We first replicated previous single associations using 373 unrelated patients. We then calculated PRSs in the same French Canadian patients with epilepsy divided into 7 epilepsy subtypes and population-based controls. We fitted a logistic mixed model to calculate the variance explained by the PRS using pseudo-R² statistics.

We show that the PRS explains more of the variance in idiopathic generalized epilepsy than in patients with nonacquired focal epilepsy. We also demonstrate that the variance explained is different within each epilepsy subtype.

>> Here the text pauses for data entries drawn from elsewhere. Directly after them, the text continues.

(** ** Construction and the factory *)

(** X6. The factory returns a session exactly when it reports no failure:
    an already failed status comes back untouched with no session;
    storage for the object, a buffer or a font that cannot be allocated
    gives no session and [LE_MEMORY_ALLOCATION_ERROR]; otherwise the
    session comes with the incoming status, the typographic flags as
    given and an empty buffer. The factory has no defined outcome exactly
    when, past the allocations, a font scale does not fit
    [hb_position_t], the vertical scale is the least [hb_position_t],
    whose negation overflows, or a pixels-per-em value does not fit
    [unsigned int]. *)
Theorem layoutEngineFactory_typoFlags_outcome `{Shaper} (object_allocated : bool)
    (alloc : hb_alloc) (raw_x raw_y : float) (fontInstance : LEFontInstance)
    (scriptCode languageCode typoFlags : Z) (success : LEErrorCode) :
  match layoutEngineFactory_typoFlags object_allocated alloc raw_x raw_y fontInstance
          scriptCode languageCode typoFlags success with
  | Some (result, st) =>
      (is_Some result <-> LE_FAILURE st = false)
      /\ (LE_FAILURE success = true -> result = None /\ st = success)
      /\ (LE_FAILURE success = false -> result = None -> st = LE_MEMORY_ALLOCATION_ERROR)
      /\ (result = None <->
          LE_FAILURE success = true \/ object_allocated = false
          \/ buffer_allocated alloc = false \/ font_allocated alloc = false)
      /\ (forall this, result = Some this ->
            st = success /\ fTypoFlags this = typoFlags /\ getGlyphCount this = 0)
  | None => True
  end
  /\ (layoutEngineFactory_typoFlags object_allocated alloc raw_x raw_y fontInstance
        scriptCode languageCode typoFlags success = None
      <-> LE_FAILURE success = false /\ object_allocated = true
          /\ buffer_allocated alloc = true /\ font_allocated alloc = true
          /\ (from_float (fmul (getXPixelsPerEm fontInstance)
                               (getScaleFactorX fontInstance)) = None
              \/ from_float (fmul (getYPixelsPerEm fontInstance)
                                  (getScaleFactorY fontInstance)) = None
              \/ from_float (fmul (getYPixelsPerEm fontInstance)
                                  (getScaleFactorY fontInstance)) = Some min_int32
              \/ uint_of_float (getXPixelsPerEm fontInstance) = None
              \/ uint_of_float (getYPixelsPerEm fontInstance) = None)).
Proof.
  assert (Hno : forall st, LE_FAILURE st = true ->
            (LE_FAILURE success = true -> st = success) ->
            (LE_FAILURE success = false -> st = LE_MEMORY_ALLOCATION_ERROR) ->
            (LE_FAILURE success = true \/ object_allocated = false
             \/ buffer_allocated alloc = false \/ font_allocated alloc = false) ->
            (is_Some (@None LayoutEngine) <-> LE_FAILURE st = false)
            /\ (LE_FAILURE success = true -> @None LayoutEngine = None /\ st = success)
            /\ (LE_FAILURE success = false -> @None LayoutEngine = None ->
                st = LE_MEMORY_ALLOCATION_ERROR)
            /\ (@None LayoutEngine = None <->
                LE_FAILURE success = true \/ object_allocated = false
                \/ buffer_allocated alloc = false \/ font_allocated alloc = false)
            /\ (forall this, @None LayoutEngine = Some this ->
                  st = success /\ fTypoFlags this = typoFlags /\ getGlyphCount this = 0)).
  { intros st Hst H1 H2 H3.
    split; [split; [intros [? ?]; discriminate | rewrite Hst; discriminate] |].
    split; [auto |]. split; [auto |].
    split; [split; auto | intros this Hx; discriminate]. }
  unfold layoutEngineFactory_typoFlags, LayoutEngine_ctor.
  destruct (LE_FAILURE success) eqn:Hs.
  { split; [apply (Hno success); auto; discriminate |].
    split; [discriminate | intros (Hc & _); discriminate]. }
  destruct object_allocated.
  2:{ simpl. rewrite Hs.
      split; [apply (Hno LE_MEMORY_ALLOCATION_ERROR); auto; discriminate |].
      split; [discriminate | intros (_ & Hc & _); discriminate]. }
  destruct (buffer_allocated alloc).
  2:{ simpl. split; [apply (Hno LE_MEMORY_ALLOCATION_ERROR); auto; discriminate |].
      split; [discriminate | intros (_ & _ & Hc & _); discriminate]. }
  destruct (font_allocated alloc).
  2:{ simpl. split; [apply (Hno LE_MEMORY_ALLOCATION_ERROR); auto; discriminate |].
      split; [discriminate | intros (_ & _ & _ & Hc & _); discriminate]. }
  simpl.
  destruct (from_float (fmul (getXPixelsPerEm fontInstance) _)) as [xs |];
    simpl; [| split; [exact I | split; auto 10]].
  destruct (from_float (fmul (getYPixelsPerEm fontInstance) _)) as [ys |];
    simpl; [| split; [exact I | split; auto 10]].
  destruct (neg32 ys) as [nys |] eqn:Hn; simpl.
  2:{ apply neg32_None in Hn as ->. split; [exact I | split; auto 10]. }
  assert (Hmin : ys <> min_int32).
  { intros Hm. apply neg32_None in Hm. congruence. }
  destruct (uint_of_float (getXPixelsPerEm fontInstance)) as [xp |];
    simpl; [| split; [exact I | split; auto 10]].
  destruct (uint_of_float (getYPixelsPerEm fontInstance)) as [yp |];
    simpl; [| split; [exact I | split; auto 10]].
  rewrite Hs. split.
  - split; [split; [intros _; exact Hs | intros _; eexists; reflexivity] |].
    split; [discriminate |]. split; [discriminate |].
    split; [split; [discriminate | intros [? | [? | [? | ?]]]; discriminate] |].
    intros this [= <-]. repeat split.
  - split; [discriminate |].
    intros (_ & _ & _ & _ & [Hc | [Hc | [Hc | [Hc | Hc]]]]); try discriminate.
    injection Hc as Hc. contradiction.
Qed.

Globally, we support the notion that PRSs provide a reliable measure to rightfully estimate the contribution of genetic factors to the pathophysiologic mechanism of epilepsies, but further studies are needed on PRSs before they can be used clinically.

多基因风险评分 (PRS) 用于量化许多遗传变异的累积影响，这些变异可能单独对疾病的易感性产生非常小的影响；我们使用 PRS 来更好地了解遗传对常见癫痫及其亚型的贡献。

我们首先使用 373 名无关患者复制了以前的单一关联。然后，我们计算了相同的法裔加拿大癫痫患者的 PRS，分为 7 个癫痫亚型和基于人群的对照。我们拟合了一个逻辑混合模型来计算 PRS 使用伪 R ²统计量解释的方差。

我们表明，与非获得性局灶性癫痫患者相比，PRS 解释了更多特发性全身性癫痫的差异。我们还证明了解释的方差在每个癫痫亚型中是不同的。

在全球范围内，我们支持 PRS 提供了一种可靠的测量方法来正确估计遗传因素对癫痫病理生理机制的贡献的观点，但在 PRS 用于临床之前需要进一步研究。